● **Exercise goal**
Below are lines of data; restate word for word those running from the line containing "exec_process : OciProcess;" to the line containing "Record UpdateRequest : Type", inclusive, and no others.

Top of Records to process

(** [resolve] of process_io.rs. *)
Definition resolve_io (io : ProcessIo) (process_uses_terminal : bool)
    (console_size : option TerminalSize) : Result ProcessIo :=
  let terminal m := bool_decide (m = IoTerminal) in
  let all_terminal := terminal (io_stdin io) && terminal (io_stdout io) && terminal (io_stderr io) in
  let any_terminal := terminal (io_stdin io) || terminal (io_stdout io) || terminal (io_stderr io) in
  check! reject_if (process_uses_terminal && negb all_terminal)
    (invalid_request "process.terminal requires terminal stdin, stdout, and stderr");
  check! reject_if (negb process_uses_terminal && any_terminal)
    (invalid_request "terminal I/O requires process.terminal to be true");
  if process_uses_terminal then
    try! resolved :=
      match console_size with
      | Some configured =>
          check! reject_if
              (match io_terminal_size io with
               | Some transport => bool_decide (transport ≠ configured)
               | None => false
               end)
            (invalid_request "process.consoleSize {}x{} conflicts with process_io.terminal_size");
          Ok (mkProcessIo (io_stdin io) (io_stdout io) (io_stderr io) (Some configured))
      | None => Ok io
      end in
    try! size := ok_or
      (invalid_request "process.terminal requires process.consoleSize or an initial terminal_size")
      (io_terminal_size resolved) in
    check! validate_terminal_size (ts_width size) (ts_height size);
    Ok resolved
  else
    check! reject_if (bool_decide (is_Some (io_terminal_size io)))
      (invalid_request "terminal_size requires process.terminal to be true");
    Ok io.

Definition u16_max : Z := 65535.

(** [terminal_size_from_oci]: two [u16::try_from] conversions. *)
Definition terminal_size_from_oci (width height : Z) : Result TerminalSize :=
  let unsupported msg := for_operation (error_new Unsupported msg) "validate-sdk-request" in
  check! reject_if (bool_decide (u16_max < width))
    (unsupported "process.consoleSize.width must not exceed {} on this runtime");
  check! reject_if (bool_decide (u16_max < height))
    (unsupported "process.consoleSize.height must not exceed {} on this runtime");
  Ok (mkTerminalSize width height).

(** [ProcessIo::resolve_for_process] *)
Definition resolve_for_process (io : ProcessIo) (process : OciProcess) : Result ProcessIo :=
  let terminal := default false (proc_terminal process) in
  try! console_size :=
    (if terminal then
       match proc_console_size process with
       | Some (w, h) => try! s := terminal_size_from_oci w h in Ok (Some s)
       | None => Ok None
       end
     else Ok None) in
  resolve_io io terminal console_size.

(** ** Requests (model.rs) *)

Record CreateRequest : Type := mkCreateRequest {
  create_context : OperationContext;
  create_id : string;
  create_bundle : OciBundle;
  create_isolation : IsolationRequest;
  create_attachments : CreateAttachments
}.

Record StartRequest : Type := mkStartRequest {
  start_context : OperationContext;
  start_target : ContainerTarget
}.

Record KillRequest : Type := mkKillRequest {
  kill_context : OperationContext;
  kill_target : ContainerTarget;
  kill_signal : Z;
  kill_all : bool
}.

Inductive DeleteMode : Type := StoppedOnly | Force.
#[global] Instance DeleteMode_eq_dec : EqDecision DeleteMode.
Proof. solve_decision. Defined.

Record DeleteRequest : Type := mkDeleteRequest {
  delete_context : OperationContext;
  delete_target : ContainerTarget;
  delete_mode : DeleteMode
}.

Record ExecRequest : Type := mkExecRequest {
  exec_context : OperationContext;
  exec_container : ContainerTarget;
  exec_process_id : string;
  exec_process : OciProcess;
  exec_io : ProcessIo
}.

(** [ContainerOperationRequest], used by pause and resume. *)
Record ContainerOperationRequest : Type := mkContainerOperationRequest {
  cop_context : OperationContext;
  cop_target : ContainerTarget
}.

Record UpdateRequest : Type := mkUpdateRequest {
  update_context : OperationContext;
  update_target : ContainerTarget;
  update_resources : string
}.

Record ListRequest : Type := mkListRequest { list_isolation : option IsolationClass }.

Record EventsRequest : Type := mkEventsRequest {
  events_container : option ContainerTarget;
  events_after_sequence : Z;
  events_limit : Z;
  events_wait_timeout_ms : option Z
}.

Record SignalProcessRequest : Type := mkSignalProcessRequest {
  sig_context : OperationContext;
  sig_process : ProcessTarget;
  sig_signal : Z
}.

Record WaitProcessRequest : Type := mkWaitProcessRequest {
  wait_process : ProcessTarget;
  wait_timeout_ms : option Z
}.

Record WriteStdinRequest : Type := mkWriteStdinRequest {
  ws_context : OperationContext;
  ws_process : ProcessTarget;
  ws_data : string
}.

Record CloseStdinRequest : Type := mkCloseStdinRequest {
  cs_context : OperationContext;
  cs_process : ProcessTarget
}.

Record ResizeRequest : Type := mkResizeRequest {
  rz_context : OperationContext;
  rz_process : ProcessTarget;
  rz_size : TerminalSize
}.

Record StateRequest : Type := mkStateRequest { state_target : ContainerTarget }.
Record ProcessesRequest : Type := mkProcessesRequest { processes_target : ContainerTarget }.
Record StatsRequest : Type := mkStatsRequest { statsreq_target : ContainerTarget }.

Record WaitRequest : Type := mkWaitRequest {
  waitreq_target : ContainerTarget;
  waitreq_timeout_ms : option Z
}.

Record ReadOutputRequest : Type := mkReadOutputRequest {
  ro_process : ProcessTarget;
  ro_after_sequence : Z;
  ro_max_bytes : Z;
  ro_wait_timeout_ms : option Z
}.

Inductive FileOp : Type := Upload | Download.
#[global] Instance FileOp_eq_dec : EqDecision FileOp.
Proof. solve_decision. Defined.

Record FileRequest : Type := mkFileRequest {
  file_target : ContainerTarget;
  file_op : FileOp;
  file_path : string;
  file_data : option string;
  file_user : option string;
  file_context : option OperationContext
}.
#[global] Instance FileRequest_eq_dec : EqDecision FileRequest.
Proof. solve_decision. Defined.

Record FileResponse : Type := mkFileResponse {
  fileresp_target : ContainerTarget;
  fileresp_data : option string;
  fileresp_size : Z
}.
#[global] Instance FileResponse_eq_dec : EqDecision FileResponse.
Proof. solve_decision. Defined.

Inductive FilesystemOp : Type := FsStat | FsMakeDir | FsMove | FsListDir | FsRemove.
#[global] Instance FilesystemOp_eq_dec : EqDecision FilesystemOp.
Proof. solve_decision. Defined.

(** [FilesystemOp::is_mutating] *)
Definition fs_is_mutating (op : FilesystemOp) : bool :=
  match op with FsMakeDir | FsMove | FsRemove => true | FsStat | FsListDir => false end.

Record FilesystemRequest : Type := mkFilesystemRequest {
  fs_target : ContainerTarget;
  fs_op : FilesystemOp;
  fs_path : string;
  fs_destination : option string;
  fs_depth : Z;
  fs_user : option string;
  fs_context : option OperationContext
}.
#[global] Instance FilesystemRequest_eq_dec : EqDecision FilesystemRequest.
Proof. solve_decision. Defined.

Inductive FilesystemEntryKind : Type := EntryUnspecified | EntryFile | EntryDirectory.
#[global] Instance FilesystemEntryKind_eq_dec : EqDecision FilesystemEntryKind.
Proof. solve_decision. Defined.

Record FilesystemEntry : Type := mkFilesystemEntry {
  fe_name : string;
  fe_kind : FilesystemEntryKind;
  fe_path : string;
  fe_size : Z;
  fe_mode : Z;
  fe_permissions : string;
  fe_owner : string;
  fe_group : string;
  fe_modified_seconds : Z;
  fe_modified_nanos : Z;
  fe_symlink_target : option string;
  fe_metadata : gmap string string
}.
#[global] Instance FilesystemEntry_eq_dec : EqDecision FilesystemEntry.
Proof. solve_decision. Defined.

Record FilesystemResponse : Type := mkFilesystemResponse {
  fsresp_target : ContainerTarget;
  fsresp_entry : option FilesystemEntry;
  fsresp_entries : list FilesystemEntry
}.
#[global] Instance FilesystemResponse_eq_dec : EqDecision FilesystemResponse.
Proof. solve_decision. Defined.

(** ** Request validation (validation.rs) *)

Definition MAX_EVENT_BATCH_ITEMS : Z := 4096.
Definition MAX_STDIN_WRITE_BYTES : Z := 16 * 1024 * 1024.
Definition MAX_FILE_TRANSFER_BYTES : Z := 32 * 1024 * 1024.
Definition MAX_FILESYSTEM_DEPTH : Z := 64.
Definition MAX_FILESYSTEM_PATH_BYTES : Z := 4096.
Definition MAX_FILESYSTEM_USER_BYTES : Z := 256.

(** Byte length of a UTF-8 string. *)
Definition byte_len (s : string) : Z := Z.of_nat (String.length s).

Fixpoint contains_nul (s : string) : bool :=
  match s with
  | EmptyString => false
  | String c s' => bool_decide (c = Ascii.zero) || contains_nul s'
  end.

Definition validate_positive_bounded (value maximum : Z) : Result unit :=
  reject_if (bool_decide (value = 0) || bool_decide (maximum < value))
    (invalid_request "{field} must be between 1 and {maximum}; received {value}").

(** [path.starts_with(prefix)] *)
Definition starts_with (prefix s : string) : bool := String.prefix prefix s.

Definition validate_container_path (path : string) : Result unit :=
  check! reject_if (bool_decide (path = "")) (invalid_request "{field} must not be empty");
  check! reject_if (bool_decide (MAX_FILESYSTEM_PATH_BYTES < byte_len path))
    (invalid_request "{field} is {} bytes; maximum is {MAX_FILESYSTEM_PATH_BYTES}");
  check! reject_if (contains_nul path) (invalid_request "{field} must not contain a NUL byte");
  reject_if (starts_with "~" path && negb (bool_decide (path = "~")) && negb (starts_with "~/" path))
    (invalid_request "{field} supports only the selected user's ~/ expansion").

Bottom of Records to process

● **Your solution**
  exec_process : OciProcess;
  exec_io : ProcessIo
}.

(** [ContainerOperationRequest], used by pause and resume. *)
Record ContainerOperationRequest : Type := mkContainerOperationRequest {
  cop_context : OperationContext;
  cop_target : ContainerTarget
}.

Record UpdateRequest : Type := mkUpdateRequest {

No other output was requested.